U.S. Food for Peace and WFP Feeding Hungry Afghans

Afghans, Food Insecurity

Many people are accustomed to having three meals a day. Imagine though if you were allowed just one meal a day for an extended period of time. How would this affect your health, your work? If you were a child how would you be able to go to school and learn?

In Afghanistan, because of a severe drought last year, many already impoverished people were forced to cut back on their daily food intake. The UN World Food Programme (WFP), with support from the U.S. Food for Peace plan, is providing life-saving aid to millions of hungry Afghans as part of a drought relief operation.

Little rain meant Afghans could not grow enough food to support themselves. When drought strikes the impoverished, they have little to fall back on. The drought causes a spiraling disaster.

An Oxfam press release last November reported that “Families are coping by cutting down their meals, borrowing money and even migrating to Iran or Pakistan. Some 90 per cent of households in the affected area are now living in debt after borrowing money to buy food, and schools have closed as children are being put out to work.”

WFP’s Silke Buhr recently visited one of the food distributions in Samangan, which was one of 14 Afghan provinces struck by the drought. Buhr says WFP distributed a wheat ration which was the result of the U.S. Food for Peace donation. The wheat was purchased in Kazakhstan in order cut the shipping distance down as much as possible.

It was last October that the U.S. Food for Peace program made a $40 million donation to WFP’s Afghanistan relief mission. Food for Peace, which originally started during the Eisenhower administration, has long been the U.S.’s main tool for fighting global hunger. Food for Peace makes donations to support the hunger relief work of WFP as well as other agencies like Catholic Relief Services and Save the Children.

See also  Where to Volunteer in Oceanside, California

In Afghanistan Food for Peace donations are desperately needed. Even before the drought struck there were at least seven million Afghans suffering from hunger, and many others on the brink of what is called “food insecurity.” Hunger and malnutrition were already a crisis in Afghanistan and the recent drought has made the situation even worse.
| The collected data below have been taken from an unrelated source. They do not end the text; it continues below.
(* ===== verification/DemoSessions.v ===== *)
(** * Sessions on the concrete platform

    Schedules of sessions on the database of Demo.v: two transfers in opposite
    directions between the same two customers, one of which waits for the other, two
    approvals of one withdrawal, and a transfer that meets a poll crediting the same two
    customers. *)

From Stdlib Require Import ZArith Lia.
From stdpp Require Import prelude strings pretty gmap.
From S2P Require Import Prelude GoStd Domain Store Effects Ledger Transfers Deposits Idempotency System.
From S2P Require Import Sql Sessions Interleaving Deadlock Demo.

(** Steps of sessions in the order given: which session, the id it may draw, the time. *)
Fixpoint schedule (ms : list (nat * string * Z)) (w : World) : option World :=
  match ms with
  | [] => Some w
  | (i, id, t) :: ms => match session_step i id t w with Some w' => schedule ms w' | None => None end
  end.

Lemma schedule_moves ms w w' : schedule ms w = Some w' → rtc moves w w'.
Proof.
  revert w. induction ms as [|[[i id] t] ms IH]; simpl; intros w H; [by simplify_eq|].
  destruct (session_step i id t w) as [w1|] eqn:E; [|done]. eapply rtc_l; [by exists i, id, t|by apply IH].
Qed.

(** [n] steps of session [i], drawing ids of the later process from the [k]-th on. *)
Definition steps_of (i n k : nat) : list (nat * string * Z) := map (λ m, (i, later_uuid m, 500)) (seq k n).

(** ** Two transfers *)

Definition demo_key_row (key : string) (t : Transfer) : IdempotencyRow := mkIdempotencyRow key "hash" 201 (tf_ID t) "application/json".
Definition demo_transfer_session (from to : nat) (amount : Z) (key : string) : Prog unit :=
  request_prog (transfer_prog (mkTransferRequest (demo_customer from) (demo_customer to) ChainBase AssetETH (Some amount) key))
    (demo_key_row key).
Definition opened (p : Prog unit) : Session := mkSession p [] [] [] [].

Definition demo_opened : World :=
  put 1 (opened (demo_transfer_session 1 0 200 "s1"))
    (put 0 (opened (demo_transfer_session 0 1 300 "s0")) (mkWorld (st_db demo_s4) ∅)).

(** Both have asked for the locks; the first has got them and done all but commit. *)
Definition demo_meeting_run : option World := schedule (steps_of 1 1 0 ++ steps_of 0 12 1) demo_opened.
Definition demo_meeting : World := default demo_opened demo_meeting_run.

Lemma demo_opened_runs : runs_from (st_db demo_s4) demo_opened.
Proof.
  apply (rtc_l _ _ (put 0 (opened (demo_transfer_session 0 1 300 "s0")) (mkWorld (st_db demo_s4) ∅))).
  - apply (w_begin _ 0 (st_db demo_s4)); [done|by apply as_transfer].
  - apply rtc_once, (w_begin _ 1 (st_db demo_s4)); [done|by apply as_transfer].
Qed.

Lemma demo_meeting_moves : rtc moves demo_opened demo_meeting.
Proof.
  assert (is_Some demo_meeting_run) as [w Hw].
  { assert (match demo_meeting_run with Some _ => true | None => false end = true) as H by (vm_compute; reflexivity).
    destruct demo_meeting_run; [by eexists|done]. }
  unfold demo_meeting. rewrite Hw. by eapply schedule_moves.
Qed.

Lemma demo_meeting_runs : runs_from (st_db demo_s4) demo_meeting.
Proof. unfold runs_from. transitivity demo_opened; [apply demo_opened_runs|apply moves_wsteps, demo_meeting_moves]. Qed.

(** ** A poll that credits two deposits meets a transfer *)

(** The deposits table as the poll has promoted it: one deposit of each customer, the
    second customer's in the older block. *)
Definition demo_credit_db : DB :=
  let to n := default EmptyString (map da_address (t_deposit_addresses (st_db demo_s4)) !! n) in
  let row id n block := mkDepositRow id ChainBase AssetETH (to n) (demo_hex 32 id) (-1) 400 block
                          (Some (demo_hex 32 "block")) DepositFinalized 0 0 in
  set_deposits (t_deposits (st_db demo_s4) ++ [row "d1" 1%nat 21; row "d2" 0%nat 22]) (st_db demo_s4).

(** The crediting of the poll (session 0), and a transfer (session 1). *)
Definition demo_crediting : World :=
  put 1 (opened (demo_transfer_session 0 1 300 "s0")) (put 0 (opened (bindP (credit_prog ChainBase) (λ _, Return tt)))
    (mkWorld demo_credit_db ∅)).

(** The poll credits the first deposit and journals the second; then the transfer locks
    the account the second deposit is for, and each needs what the other has. *)
Definition demo_deadlock_run : option World := schedule (steps_of 0 16 0 ++ steps_of 1 2 20) demo_crediting.

Lemma both_wait w :
  match w_sessions w !! 0%nat, w_sessions w !! 1%nat with
  | Some a, Some b => (bool_decide (waits_on a b) && bool_decide (waits_on b a))%bool
  | _, _ => false
  end = true → waits_for w 0 1 ∧ waits_for w 1 0.
Proof.
  destruct (w_sessions w !! 0%nat) as [a|] eqn:Ea, (w_sessions w !! 1%nat) as [b|] eqn:Eb; [|done..].
  intros H. bool_to_prop. split; [exists a, b|exists b, a]; by split_and!.
Qed.

(** Crediting is outside the discipline. A poll that credits two deposits, whose
    postings lock the accounts for their foreign keys in the order of the blocks, and a
    transfer between the same two customers can come to wait for each other, and
    neither can go on. *)
Theorem crediting_can_deadlock :
  ∃ w, demo_deadlock_run = Some w ∧ waits_for w 0 1 ∧ waits_for w 1 0 ∧
    ∀ id t, session_step 0 id t w = None ∧ session_step 1 id t w = None.
Proof.
  assert (match demo_deadlock_run with
          | Some w => match w_sessions w !! 0%nat, w_sessions w !! 1%nat with
                      | Some a, Some b => (bool_decide (waits_on a b) && bool_decide (waits_on b a))%bool
                      | _, _ => false
                      end
          | None => false end = true) as H by (vm_compute; reflexivity).
  destruct demo_deadlock_run as [w|]; [|done]. exists w. apply both_wait in H as [H01 H10].
  split_and!; [done..|]. intros id t. split; by eapply waits_stuck.
Qed.

(** ** Two operators approve the same withdrawal *)

Definition demo_approval_session (actor key : string) : Prog unit :=
  request_prog (approve_prog (demo_withdrawal 1) actor "checked") (λ w, mkIdempotencyRow key "hash" 200 (w_ApprovedBy w) "application/json").
Definition demo_approvals : World :=
  put 1 (opened (demo_approval_session "bob" "a1")) (put 0 (opened (demo_approval_session "ann" "a0")) (mkWorld (st_db demo_s4) ∅)).

(** The second waits for the row. *)
Example second_approval_waits : schedule (steps_of 0 1 0 ++ steps_of 1 1 20) demo_approvals = None.
Proof. vm_compute. reflexivity. Qed.

(** Once it has it, it reads the status the first has committed, and gives up before its
    UPDATE: one approval, one key. *)
Example second_approval_refused :
  option_map (λ w, (size (w_sessions w), length (t_idempotency_keys (w_db w)),
                    omap wr_approved_by (t_withdrawals (w_db w))))
    (schedule (steps_of 0 7 0 ++ steps_of 1 2 20) demo_approvals) =
  Some (0%nat, S (length (t_idempotency_keys (st_db demo_s4))), ["ann"]).
Proof. vm_compute. reflexivity. Qed.

(** ** Witnesses *)

(** The first transfer commits. *)
Definition demo_met : World := default demo_meeting (session_step 0 (later_uuid 50) 500 demo_meeting).

Lemma demo_met_step : session_step 0 (later_uuid 50) 500 demo_meeting = Some demo_met.
Proof.
  assert (match session_step 0 (later_uuid 50) 500 demo_meeting with Some _ => true | None => false end = true) as H
    by (vm_compute; reflexivity).
  unfold demo_met. by destruct (session_step 0 _ _ _).
Qed.

Lemma interleavings_refine_commits_witness :
  (w_db demo_met = w_db demo_meeting ∨ commit (w_db demo_meeting) (w_db demo_met)) ∧
  length (t_journal_entries (w_db demo_met)) = S (length (t_journal_entries (w_db demo_meeting))) ∧
  size (w_sessions demo_met) = 1%nat.
Proof.
  split; [|split; vm_compute; reflexivity].
  apply (interleavings_refine_commits _ _ _ demo_s4_reachable demo_meeting_runs).
  eapply w_session, demo_met_step.
Defined.

Lemma sessions_never_deadlock_witness :
  size (w_sessions demo_meeting) = 2%nat ∧
  ∃ i, ∀ id t, unused_id id demo_meeting → ∃ w', session_step i id t demo_meeting = Some w'.
Proof.
  split; [vm_compute; reflexivity|].
  apply (sessions_never_deadlock _ _ demo_s4_reachable demo_meeting_runs).
  intros E%(f_equal size). revert E. vm_compute. discriminate.
Defined.

(** Both transfers commit, one after the other. *)
Definition demo_end_run : option World :=
  schedule (steps_of 1 1 0 ++ steps_of 0 13 1 ++ steps_of 1 12 20) demo_opened.

Lemma sessions_all_end_witness :
  (∃ bound, ∀ n w', nsteps moves n demo_opened w' → (n <= bound)%nat) ∧
  option_map (λ w, (size (w_sessions w), length (t_journal_entries (w_db w)))) demo_end_run =
    Some (0%nat, (2 + length (t_journal_entries (w_db demo_opened)))%nat).
Proof.
  split; [|vm_compute; reflexivity].
  apply (sessions_all_end _ _ demo_s4_reachable demo_opened_runs).
Defined.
Food for Peace and WFP can make the difference for Afghanistan moving toward peace and development. It’s all about the food. Without a base of food security no progress can be made in Afghanistan.

Emergency relief to drought-impacted persons is just the start. Support for the small farmers so they can withstand drought, food for education for children, and food for work to build roads are all critical to Afghanistan turning the corner.

It comes down to funding. Right now WFP needs a significant amount of donations to carry out its 2012 relief mission in Afghanistan.

The recent Food for Peace and WFP collaboration is promising. But will there be enough of it to turn the tide for hungry Afghanistan? It will be up to the political will of the international community to use food to build peace.